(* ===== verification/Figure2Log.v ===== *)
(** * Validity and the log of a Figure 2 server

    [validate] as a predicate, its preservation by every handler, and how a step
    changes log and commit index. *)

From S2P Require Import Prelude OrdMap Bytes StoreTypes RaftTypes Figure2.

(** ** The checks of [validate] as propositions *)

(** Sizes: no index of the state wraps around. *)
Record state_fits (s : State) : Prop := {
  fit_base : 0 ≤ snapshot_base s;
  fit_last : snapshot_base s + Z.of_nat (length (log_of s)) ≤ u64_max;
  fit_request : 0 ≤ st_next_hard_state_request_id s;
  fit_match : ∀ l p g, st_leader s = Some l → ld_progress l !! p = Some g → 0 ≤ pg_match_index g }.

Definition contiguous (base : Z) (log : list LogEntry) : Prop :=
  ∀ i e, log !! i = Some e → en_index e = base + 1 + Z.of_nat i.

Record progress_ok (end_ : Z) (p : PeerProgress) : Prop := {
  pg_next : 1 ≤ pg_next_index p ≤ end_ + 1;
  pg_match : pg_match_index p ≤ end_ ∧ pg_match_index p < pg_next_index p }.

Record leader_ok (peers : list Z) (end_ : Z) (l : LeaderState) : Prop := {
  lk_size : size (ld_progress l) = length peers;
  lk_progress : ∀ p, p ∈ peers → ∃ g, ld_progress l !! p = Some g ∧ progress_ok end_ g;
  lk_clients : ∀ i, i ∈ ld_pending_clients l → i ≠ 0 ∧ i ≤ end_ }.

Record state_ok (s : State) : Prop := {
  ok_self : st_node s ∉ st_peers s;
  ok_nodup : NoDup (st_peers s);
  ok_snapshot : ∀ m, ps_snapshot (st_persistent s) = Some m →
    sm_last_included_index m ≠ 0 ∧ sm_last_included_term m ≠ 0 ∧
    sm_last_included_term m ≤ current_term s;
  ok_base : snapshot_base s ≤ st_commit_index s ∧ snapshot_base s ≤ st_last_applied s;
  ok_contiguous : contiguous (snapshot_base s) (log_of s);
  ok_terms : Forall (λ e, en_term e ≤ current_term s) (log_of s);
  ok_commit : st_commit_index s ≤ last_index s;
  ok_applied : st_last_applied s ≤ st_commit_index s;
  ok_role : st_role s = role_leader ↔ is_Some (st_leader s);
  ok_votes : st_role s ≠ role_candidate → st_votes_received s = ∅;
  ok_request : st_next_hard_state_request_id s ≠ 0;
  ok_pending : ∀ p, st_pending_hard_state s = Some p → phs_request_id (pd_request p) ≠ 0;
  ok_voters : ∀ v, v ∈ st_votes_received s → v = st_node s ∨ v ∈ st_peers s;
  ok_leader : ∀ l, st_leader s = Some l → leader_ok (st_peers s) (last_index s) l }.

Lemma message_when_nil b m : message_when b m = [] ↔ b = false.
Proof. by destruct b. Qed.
★ ★ ★ ★ ★
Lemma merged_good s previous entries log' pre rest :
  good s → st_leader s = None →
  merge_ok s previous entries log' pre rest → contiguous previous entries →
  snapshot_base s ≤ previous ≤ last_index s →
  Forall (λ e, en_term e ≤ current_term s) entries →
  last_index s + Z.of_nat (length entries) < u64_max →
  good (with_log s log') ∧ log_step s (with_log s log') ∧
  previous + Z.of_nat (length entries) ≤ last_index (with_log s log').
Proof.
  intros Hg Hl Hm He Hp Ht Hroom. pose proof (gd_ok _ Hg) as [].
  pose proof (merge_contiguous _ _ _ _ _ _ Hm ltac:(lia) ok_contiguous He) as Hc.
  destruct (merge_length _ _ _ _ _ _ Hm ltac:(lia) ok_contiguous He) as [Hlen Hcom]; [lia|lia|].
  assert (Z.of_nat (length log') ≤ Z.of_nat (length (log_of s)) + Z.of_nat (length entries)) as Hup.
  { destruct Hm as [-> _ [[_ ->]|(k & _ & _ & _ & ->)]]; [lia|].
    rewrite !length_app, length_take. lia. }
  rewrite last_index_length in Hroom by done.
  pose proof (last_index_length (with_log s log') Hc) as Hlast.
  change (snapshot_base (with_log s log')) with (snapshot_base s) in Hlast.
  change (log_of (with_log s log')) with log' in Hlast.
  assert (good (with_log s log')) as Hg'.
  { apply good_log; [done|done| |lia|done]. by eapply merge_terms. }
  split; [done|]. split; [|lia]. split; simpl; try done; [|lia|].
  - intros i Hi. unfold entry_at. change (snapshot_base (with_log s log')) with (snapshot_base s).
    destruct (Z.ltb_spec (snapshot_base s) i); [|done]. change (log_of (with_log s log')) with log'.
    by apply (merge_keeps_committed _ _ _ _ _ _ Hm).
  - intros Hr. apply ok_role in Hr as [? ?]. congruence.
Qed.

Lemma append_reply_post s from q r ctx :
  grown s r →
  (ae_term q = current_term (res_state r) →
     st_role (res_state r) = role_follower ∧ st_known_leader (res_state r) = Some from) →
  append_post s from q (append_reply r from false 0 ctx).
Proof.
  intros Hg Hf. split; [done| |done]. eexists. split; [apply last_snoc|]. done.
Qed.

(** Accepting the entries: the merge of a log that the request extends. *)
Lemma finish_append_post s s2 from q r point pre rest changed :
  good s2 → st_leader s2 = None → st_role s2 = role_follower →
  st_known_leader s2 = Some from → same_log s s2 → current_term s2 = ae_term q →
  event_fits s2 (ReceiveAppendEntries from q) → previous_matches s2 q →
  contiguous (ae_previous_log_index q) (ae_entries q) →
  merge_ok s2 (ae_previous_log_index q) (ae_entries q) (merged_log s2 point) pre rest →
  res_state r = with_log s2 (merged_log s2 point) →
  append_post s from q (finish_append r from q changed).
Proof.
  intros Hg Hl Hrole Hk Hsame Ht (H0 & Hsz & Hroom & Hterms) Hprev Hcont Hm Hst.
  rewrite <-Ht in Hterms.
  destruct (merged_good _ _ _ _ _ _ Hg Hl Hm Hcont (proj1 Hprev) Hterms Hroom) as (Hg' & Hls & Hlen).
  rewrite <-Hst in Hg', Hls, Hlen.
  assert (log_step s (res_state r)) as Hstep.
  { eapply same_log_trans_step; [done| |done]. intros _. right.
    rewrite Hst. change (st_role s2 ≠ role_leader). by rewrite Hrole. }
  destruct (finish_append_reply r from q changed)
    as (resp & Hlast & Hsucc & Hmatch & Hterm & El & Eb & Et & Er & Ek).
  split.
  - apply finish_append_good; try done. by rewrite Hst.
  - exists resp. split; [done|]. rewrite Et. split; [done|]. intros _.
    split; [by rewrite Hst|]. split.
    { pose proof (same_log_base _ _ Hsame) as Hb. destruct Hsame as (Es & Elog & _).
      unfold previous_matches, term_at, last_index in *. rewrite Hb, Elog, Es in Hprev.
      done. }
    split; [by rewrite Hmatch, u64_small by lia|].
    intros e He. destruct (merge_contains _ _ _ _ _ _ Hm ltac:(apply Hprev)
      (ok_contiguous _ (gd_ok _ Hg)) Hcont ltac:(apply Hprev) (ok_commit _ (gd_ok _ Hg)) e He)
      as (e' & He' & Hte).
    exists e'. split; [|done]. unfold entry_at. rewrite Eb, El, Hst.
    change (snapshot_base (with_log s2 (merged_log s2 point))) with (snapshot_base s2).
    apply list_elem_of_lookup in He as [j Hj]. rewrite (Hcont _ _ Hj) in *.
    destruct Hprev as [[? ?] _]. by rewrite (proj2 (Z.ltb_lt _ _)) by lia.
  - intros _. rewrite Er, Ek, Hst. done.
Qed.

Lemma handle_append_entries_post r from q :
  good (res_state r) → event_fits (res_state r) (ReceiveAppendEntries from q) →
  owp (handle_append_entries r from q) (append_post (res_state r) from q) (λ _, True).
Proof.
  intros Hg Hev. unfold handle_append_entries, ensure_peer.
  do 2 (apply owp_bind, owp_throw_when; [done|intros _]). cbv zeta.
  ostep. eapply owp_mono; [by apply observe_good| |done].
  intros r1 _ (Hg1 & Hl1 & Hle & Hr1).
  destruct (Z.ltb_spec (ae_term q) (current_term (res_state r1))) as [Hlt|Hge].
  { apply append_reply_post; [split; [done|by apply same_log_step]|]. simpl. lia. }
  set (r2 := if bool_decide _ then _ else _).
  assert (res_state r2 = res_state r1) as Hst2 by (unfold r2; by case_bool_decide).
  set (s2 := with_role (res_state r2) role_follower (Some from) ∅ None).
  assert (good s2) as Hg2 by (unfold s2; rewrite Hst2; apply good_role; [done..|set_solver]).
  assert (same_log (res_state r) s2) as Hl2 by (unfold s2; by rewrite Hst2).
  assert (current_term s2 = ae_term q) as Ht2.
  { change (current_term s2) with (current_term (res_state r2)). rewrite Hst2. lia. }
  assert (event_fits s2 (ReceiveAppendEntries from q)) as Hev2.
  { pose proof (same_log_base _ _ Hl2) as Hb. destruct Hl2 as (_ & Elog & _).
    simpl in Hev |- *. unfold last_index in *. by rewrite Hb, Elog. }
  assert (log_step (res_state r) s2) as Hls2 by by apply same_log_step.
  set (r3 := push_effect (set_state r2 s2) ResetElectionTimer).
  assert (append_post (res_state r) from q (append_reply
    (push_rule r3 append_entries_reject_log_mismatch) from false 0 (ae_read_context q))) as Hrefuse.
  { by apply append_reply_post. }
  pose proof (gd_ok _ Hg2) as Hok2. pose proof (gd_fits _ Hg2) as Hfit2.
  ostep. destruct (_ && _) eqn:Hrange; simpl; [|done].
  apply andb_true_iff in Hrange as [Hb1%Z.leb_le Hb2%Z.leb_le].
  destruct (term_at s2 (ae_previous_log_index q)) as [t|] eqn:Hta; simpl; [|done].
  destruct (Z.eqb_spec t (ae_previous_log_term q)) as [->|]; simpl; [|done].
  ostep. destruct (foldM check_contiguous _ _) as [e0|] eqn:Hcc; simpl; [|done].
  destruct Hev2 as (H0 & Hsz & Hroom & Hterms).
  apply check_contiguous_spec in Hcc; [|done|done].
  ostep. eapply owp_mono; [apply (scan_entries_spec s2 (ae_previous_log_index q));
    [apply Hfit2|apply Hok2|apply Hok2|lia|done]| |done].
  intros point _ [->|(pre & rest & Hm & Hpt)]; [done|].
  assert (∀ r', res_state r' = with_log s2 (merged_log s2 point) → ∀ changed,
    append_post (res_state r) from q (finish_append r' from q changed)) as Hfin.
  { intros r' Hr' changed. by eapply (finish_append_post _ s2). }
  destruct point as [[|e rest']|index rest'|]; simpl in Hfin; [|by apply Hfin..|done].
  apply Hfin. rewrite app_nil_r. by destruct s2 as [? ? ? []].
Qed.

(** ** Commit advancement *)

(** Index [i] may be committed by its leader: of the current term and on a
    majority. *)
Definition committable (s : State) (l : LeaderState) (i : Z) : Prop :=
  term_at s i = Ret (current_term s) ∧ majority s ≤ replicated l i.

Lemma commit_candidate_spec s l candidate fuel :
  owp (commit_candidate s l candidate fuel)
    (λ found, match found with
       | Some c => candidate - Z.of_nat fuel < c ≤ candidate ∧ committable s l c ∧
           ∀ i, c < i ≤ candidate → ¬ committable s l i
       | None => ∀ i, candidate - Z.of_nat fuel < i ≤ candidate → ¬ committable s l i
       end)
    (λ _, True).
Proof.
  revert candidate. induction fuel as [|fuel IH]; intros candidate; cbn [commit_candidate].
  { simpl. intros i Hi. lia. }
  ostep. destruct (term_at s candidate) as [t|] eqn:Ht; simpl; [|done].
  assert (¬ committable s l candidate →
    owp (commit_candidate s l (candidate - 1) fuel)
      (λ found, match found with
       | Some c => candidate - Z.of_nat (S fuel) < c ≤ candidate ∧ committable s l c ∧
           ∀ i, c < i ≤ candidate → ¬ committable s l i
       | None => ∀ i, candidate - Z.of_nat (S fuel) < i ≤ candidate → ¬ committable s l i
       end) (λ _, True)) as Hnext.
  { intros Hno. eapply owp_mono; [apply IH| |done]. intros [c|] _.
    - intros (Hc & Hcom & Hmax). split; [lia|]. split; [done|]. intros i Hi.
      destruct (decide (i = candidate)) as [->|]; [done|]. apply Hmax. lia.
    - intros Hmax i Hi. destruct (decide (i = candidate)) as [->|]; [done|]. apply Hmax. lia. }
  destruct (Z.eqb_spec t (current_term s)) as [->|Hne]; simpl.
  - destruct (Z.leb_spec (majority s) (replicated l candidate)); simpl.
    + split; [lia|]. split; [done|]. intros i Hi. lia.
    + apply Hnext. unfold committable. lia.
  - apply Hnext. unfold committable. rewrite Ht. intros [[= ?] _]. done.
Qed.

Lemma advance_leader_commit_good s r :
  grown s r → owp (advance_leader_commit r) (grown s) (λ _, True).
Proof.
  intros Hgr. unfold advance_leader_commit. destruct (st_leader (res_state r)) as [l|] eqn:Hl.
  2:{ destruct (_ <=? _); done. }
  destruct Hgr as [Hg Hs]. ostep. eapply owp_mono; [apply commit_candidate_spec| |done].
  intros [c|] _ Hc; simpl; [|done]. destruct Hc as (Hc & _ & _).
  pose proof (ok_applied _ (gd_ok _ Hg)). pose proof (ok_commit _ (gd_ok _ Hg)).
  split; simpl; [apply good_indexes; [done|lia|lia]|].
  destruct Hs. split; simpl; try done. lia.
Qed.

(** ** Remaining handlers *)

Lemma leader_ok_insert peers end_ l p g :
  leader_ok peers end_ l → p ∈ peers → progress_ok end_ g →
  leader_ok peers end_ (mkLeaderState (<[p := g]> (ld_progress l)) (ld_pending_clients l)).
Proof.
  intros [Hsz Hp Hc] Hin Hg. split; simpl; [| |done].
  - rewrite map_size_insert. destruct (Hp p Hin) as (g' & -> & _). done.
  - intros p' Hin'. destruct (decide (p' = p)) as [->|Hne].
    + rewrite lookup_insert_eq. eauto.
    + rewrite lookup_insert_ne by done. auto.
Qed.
★ ★ ★ ★ ★
• **EXERCISE DETAILS**
Copy exactly the stretch of data above from the line with "(* ===== verification/Figure2Log.v ===== *)" through the line with "ok_role : st_role", and omit all other lines.

• **YOUR SOLUTION**
(* ===== verification/Figure2Log.v ===== *)
(** * Validity and the log of a Figure 2 server

    [validate] as a predicate, its preservation by every handler, and how a step
    changes log and commit index. *)

From S2P Require Import Prelude OrdMap Bytes StoreTypes RaftTypes Figure2.

(** ** The checks of [validate] as propositions *)

(** Sizes: no index of the state wraps around. *)
Record state_fits (s : State) : Prop := {
  fit_base : 0 ≤ snapshot_base s;
  fit_last : snapshot_base s + Z.of_nat (length (log_of s)) ≤ u64_max;
  fit_request : 0 ≤ st_next_hard_state_request_id s;
  fit_match : ∀ l p g, st_leader s = Some l → ld_progress l !! p = Some g → 0 ≤ pg_match_index g }.

Definition contiguous (base : Z) (log : list LogEntry) : Prop :=
  ∀ i e, log !! i = Some e → en_index e = base + 1 + Z.of_nat i.

Record progress_ok (end_ : Z) (p : PeerProgress) : Prop := {
  pg_next : 1 ≤ pg_next_index p ≤ end_ + 1;
  pg_match : pg_match_index p ≤ end_ ∧ pg_match_index p < pg_next_index p }.

Record leader_ok (peers : list Z) (end_ : Z) (l : LeaderState) : Prop := {
  lk_size : size (ld_progress l) = length peers;
  lk_progress : ∀ p, p ∈ peers → ∃ g, ld_progress l !! p = Some g ∧ progress_ok end_ g;
  lk_clients : ∀ i, i ∈ ld_pending_clients l → i ≠ 0 ∧ i ≤ end_ }.

Record state_ok (s : State) : Prop := {
  ok_self : st_node s ∉ st_peers s;
  ok_nodup : NoDup (st_peers s);
  ok_snapshot : ∀ m, ps_snapshot (st_persistent s) = Some m →
    sm_last_included_index m ≠ 0 ∧ sm_last_included_term m ≠ 0 ∧
    sm_last_included_term m ≤ current_term s;
  ok_base : snapshot_base s ≤ st_commit_index s ∧ snapshot_base s ≤ st_last_applied s;
  ok_contiguous : contiguous (snapshot_base s) (log_of s);
  ok_terms : Forall (λ e, en_term e ≤ current_term s) (log_of s);
  ok_commit : st_commit_index s ≤ last_index s;
  ok_applied : st_last_applied s ≤ st_commit_index s;
  ok_role : st_role s = role_leader ↔ is_Some (st_leader s);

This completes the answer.